Prolonged Brainstem Auditory Evoked Potentials: An Autism-Specific or Autism-Nonspecific Marker

Author Affiliations

Copyright 2002 American Medical Association. All Rights Reserved. Applicable FARS/DFARS Restrictions Apply to Government Use.2002

Arch Gen Psychiatry. 2002;59(3):289-290. doi:

In reply

We thank Drs Nagy and Loveland for raising 2 important issues. First, they underline a major point discussed in our article1 (ie, the likely genetic heterogeneity in autism). We wish to point out that the proportion of 52% they raised refers to those families in which neither the proband nor the parents (mother and father only) showed abnormally prolonged interpeak latency (IPL). The percentage of families in which neither the proband nor the relatives showed abnormally prolonged IPL was 27%. They are right to mention that if there are 2 subgroups of autism characterized by a dichotomous brainstem auditory evoked potentials (BAEP) characteristic (impaired and nonimpaired), then the correlation between IPL and autistic symptoms that we performed in the whole sample may not be truly informative. So, as suggested, we compared the group of non–BAEP-impaired autistic probands who also had non–BAEP-impaired parents (N = 17) with the remaining group of probands (N = 16). Again, we found no significant phenotypic differences on the Vineland Adaptive Behavior Scales (P = .25) and the Autistic Diagnostic Interview (P = .67; P = .52; P = .08).

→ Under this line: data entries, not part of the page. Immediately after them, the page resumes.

Definition read_repeated_int32_item (d : pbtools_decoder_t) := convert (fun v => to_i32 (to_i64 v)) (decoder_read_varint d).
Definition read_repeated_int64_item (d : pbtools_decoder_t) := convert to_i64 (decoder_read_varint d).
Definition read_repeated_sint32_item (d : pbtools_decoder_t) := convert sint32_decode (decoder_read_varint d).
Definition read_repeated_sint64_item (d : pbtools_decoder_t) := convert sint64_decode (decoder_read_varint d).
Definition read_repeated_uint32_item (d : pbtools_decoder_t) := convert wrap32 (decoder_read_varint d).
Definition read_repeated_uint64_item (d : pbtools_decoder_t) := decoder_read_varint d.
Definition read_repeated_fixed32_item (d : pbtools_decoder_t) := decoder_read_32_bit_value d.
Definition read_repeated_fixed64_item (d : pbtools_decoder_t) := decoder_read_64_bit_value d.
Definition read_repeated_sfixed32_item (d : pbtools_decoder_t) := convert to_i32 (decoder_read_32_bit_value d).
Definition read_repeated_sfixed64_item (d : pbtools_decoder_t) := convert to_i64 (decoder_read_64_bit_value d).
Definition read_repeated_bool_item (d : pbtools_decoder_t) := convert (fun v => negb (v =? 0)) (decoder_read_varint d).
Definition read_repeated_float_item (d : pbtools_decoder_t) := decoder_read_32_bit_value d.
Definition read_repeated_double_item (d : pbtools_decoder_t) := decoder_read_64_bit_value d.

Section ReadRepeated.
Context (d : pbtools_decoder_t) (h : pbtools_heap_t) (wire_type : Z).
(** Every reader of a field of a given type. *)
Lemma safe_field k h w : safe (fun d => let '(f, d, h) := read_field k d h w in ((f, h), d)).
Proof.
  destruct k; cbn [read_field].
  - apply (safe_pure_field FInt32 (fun d => pbtools_decoder_read_int32 d w)). reader.
  - apply (safe_pure_field FInt64 (fun d => pbtools_decoder_read_int64 d w)). reader.
  - apply (safe_pure_field FSint32 (fun d => pbtools_decoder_read_sint32 d w)). reader.
  - apply (safe_pure_field FSint64 (fun d => pbtools_decoder_read_sint64 d w)). reader.
  - apply (safe_pure_field FUint32 (fun d => pbtools_decoder_read_uint32 d w)). reader.
  - apply (safe_pure_field FUint64 (fun d => pbtools_decoder_read_uint64 d w)). reader.
  - apply (safe_pure_field FFixed32 (fun d => pbtools_decoder_read_fixed32 d w)). reader.
  - apply (safe_pure_field FFixed64 (fun d => pbtools_decoder_read_fixed64 d w)). reader.
  - apply (safe_pure_field FSfixed32 (fun d => pbtools_decoder_read_sfixed32 d w)). reader.
  - apply (safe_pure_field FSfixed64 (fun d => pbtools_decoder_read_sfixed64 d w)). reader.
  - apply (safe_pure_field FFloat (fun d => pbtools_decoder_read_float d w)). reader.
  - apply (safe_pure_field FDouble (fun d => pbtools_decoder_read_double d w)). reader.
  - apply (safe_pure_field FBool (fun d => pbtools_decoder_read_bool d w)). reader.
  - apply (safe_pure_field FEnum (fun d => pbtools_decoder_read_enum d w)). reader.
  - eapply safe_ext; [|exact (safe_convert (fun r => (option_map (fun s => FString (take (strlen s) s)) r.1, r.2)) _ (safe_string h w))].
    intros d. cbn beta. by destruct (pbtools_decoder_read_string d h w) as [[s d'] h'].
  - eapply safe_ext; [|exact (safe_convert (fun r => (option_map FBytes r.1.2, r.2)) _ (safe_bytes h w))].
    intros d. cbn beta. by destruct (pbtools_decoder_read_bytes d h w) as [[[n s] d'] h'].
Qed.
(** The end of the second pass. *)
Lemma safe_finish {A} (v : A) d1 d2 res : agree d1 d2 ->
  let f (d : pbtools_decoder_t) := (v, if res <? 0 then decoder_abort d (- res) else d) in
  (f d1).1 = (f d2).1 /\ agree (f d1).2 (f d2).2 /\ d_buf (f d1).2 = d_buf d1 /\
  (d_pos d1 < 0 -> (f d1).2 = d1) /\ (0 <= d_pos (f d1).2 -> d_pos d1 <= d_pos (f d1).2).
Proof. intros H. cbv zeta. destruct (Z.ltb_spec res 0); [apply (safe_abort v (- res)); [lia|done]|by apply (safe_ret v)]. Qed.

Section SecondPass.
Context {A : Type} (read : pbtools_decoder_t -> pbtools_heap_t -> Z -> list A * pbtools_decoder_t * pbtools_heap_t).
Hypothesis Hread : forall h w, safe (fun d => let '(x, d, h) := read d h w in ((x, h), d)).

Lemma read_agree d1 d2 h w : agree d1 d2 -> exists x h' e1 e2, read d1 h w = (x, e1, h') /\ read d2 h w = (x, e2, h') /\ agree e1 e2.
Proof.
  intros H. destruct (Hread h w d1 d2 H) as (E & Ha & _). destruct (read d1 h w) as [[x e1] h1], (read d2 h w) as [[x2 e2] h2].
  cbn in *. injection E as <- <-. by exists x, h1, e1, e2.
Qed.

Lemma repeated_loop_agree fuel i1 i2 h l : info_full i1 i2 ->
  exists l' h' j1 j2, decode_repeated_loop read fuel i1 h l = (l', j1, h') /\ decode_repeated_loop read fuel i2 h l = (l', j2, h') /\ info_full j1 j2.
Proof.
  revert i1 i2 h l. induction fuel as [|fuel IH]; intros i1 i2 h l Hi; [by exists l, h, i1, i2|]. cbn [decode_repeated_loop].
  rewrite <- (more_items i1 i2 _ Hi). destruct (are_more_items_to_decode i1 _); [|by exists l, h, i1, i2].
  pose proof Hi as (_ & Et & Ha). destruct (tag_agree _ _ Ha) as (n & w & e1 & e2 & -> & -> & He). rewrite <- Et.
  destruct (n =? ri_tag i1).
  - destruct (read_agree e1 e2 h w He) as (x & h' & f1 & f2 & -> & -> & Hf). apply IH. by apply info_full_with.
  - apply IH. apply info_full_with; [done|]. by destruct (safe_skip w e1 e2 He) as (_ & Hk & _).
Qed.

Lemma decode_repeated_rel size i1 i2 h : info_agree i1 i2 ->
  safe_rel eq (fun d => let '(r, d, h) := decoder_decode_repeated d h i1 size read in ((r, h), d))
              (fun d => let '(r, d, h) := decoder_decode_repeated d h i2 size read in ((r, h), d)).
Proof.
  intros [El Et Ec] d1 d2 H. unfold decoder_decode_repeated, decoder_heap_alloc. rewrite <- El.
  destruct (Z.eqb_spec (ri_length i1) 0) as [_|Hne]; [by apply (safe_ret (None, h))|].
  destruct (heap_alloc h _ 8) as [[a|] h1]; [|by apply (safe_abort (None, h1))]. destruct (Ec Hne) as [<- Ha].
  destruct (read_agree _ _ h1 (ri_wire_type i1) Ha) as (x & h2 & e1 & e2 & -> & -> & He).
  replace (decoder_left e2) with (decoder_left e1) by (unfold decoder_left; by rewrite (ag_pos _ _ He), (ag_size _ _ He)).
  assert (info_full (with_decoder i1 e1) (with_decoder i2 e2)) as Hi by by split_and!.
  destruct (repeated_loop_agree (Z.to_nat (decoder_left e1)) _ _ h2 x Hi) as (l & h3 & j1 & j2 & -> & -> & Ej & _ & Hj).
  unfold decoder_get_result. rewrite <- Ej, <- (ag_pos _ _ Hj). by apply (safe_finish (Some (ri_length j1, l), h3)).
Qed.
End SecondPass.
Lemma pb_repeated_message_no_memory_witness :
  (pbtools_decode_repeated_inner [] (decode_message sample_schema) (decoder_init [2; 8; 1] 3)
    {| h_buf := 4096; h_size := 64; h_pos := 60 |} (with_decoder sample_info (decoder_init [2; 8; 1] 3)) 16).1 =
  (None, decoder_init [2; 8; 1] 3).
Proof.
  exact (pb_repeated_message_no_memory [] (decode_message sample_schema) (decoder_init [2; 8; 1] 3)
    {| h_buf := 4096; h_size := 64; h_pos := 60 |} (with_decoder sample_info (decoder_init [2; 8; 1] 3)) 16
    ltac:(vm_compute; reflexivity)).
Defined.

Lemma pb_heap_alloc_correct_witness :
  heap_alloc {| h_buf := 4096; h_size := 128; h_pos := 65 |} 16 8 = (Some 4168, {| h_buf := 4096; h_size := 128; h_pos := 88 |}) /\
  4168 mod 2 ^ 3 = 0 /\ 4096 + 65 <= 4168 /\ 4168 + 16 = 4096 + 88 /\ 88 < 65 + 16 + 2 ^ 3.
Proof.
  assert (E : heap_alloc {| h_buf := 4096; h_size := 128; h_pos := 65 |} 16 8 =
    (Some 4168, {| h_buf := 4096; h_size := 128; h_pos := 88 |})) by (vm_compute; reflexivity).
  split; [exact E|].
  exact (proj2 (proj2 (proj2 (pb_heap_alloc_correct {| h_buf := 4096; h_size := 128; h_pos := 65 |} 16 3 _ _
    ltac:(constructor; cbn; unfold INT_MAX; lia) ltac:(lia) ltac:(unfold INT_MAX; lia) E)))).
Defined.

Hence, these analyses suggest either an absence of heterogeneity or that the clinical phenotypes we are using in autism are less than valid for distinguishing subsets of probands, an obstacle also encountered in the genetics of other major psychiatric disorders such as schizophrenia.24 We also compared the proportion of subjects exceeding the 95th percentile in the group of relatives of BAEP-impaired probands vs the group of relatives of non–BAEP-impaired probands on the I-III IPL and found no statistically significant differences (P = .20). Our study indicated that the I-III–impaired relatives were not seen only in families of BAEP-impaired probands. However, we might not have sufficient power to assess whether I-III–impaired relatives occurred more frequently in families of I-III–impaired probands.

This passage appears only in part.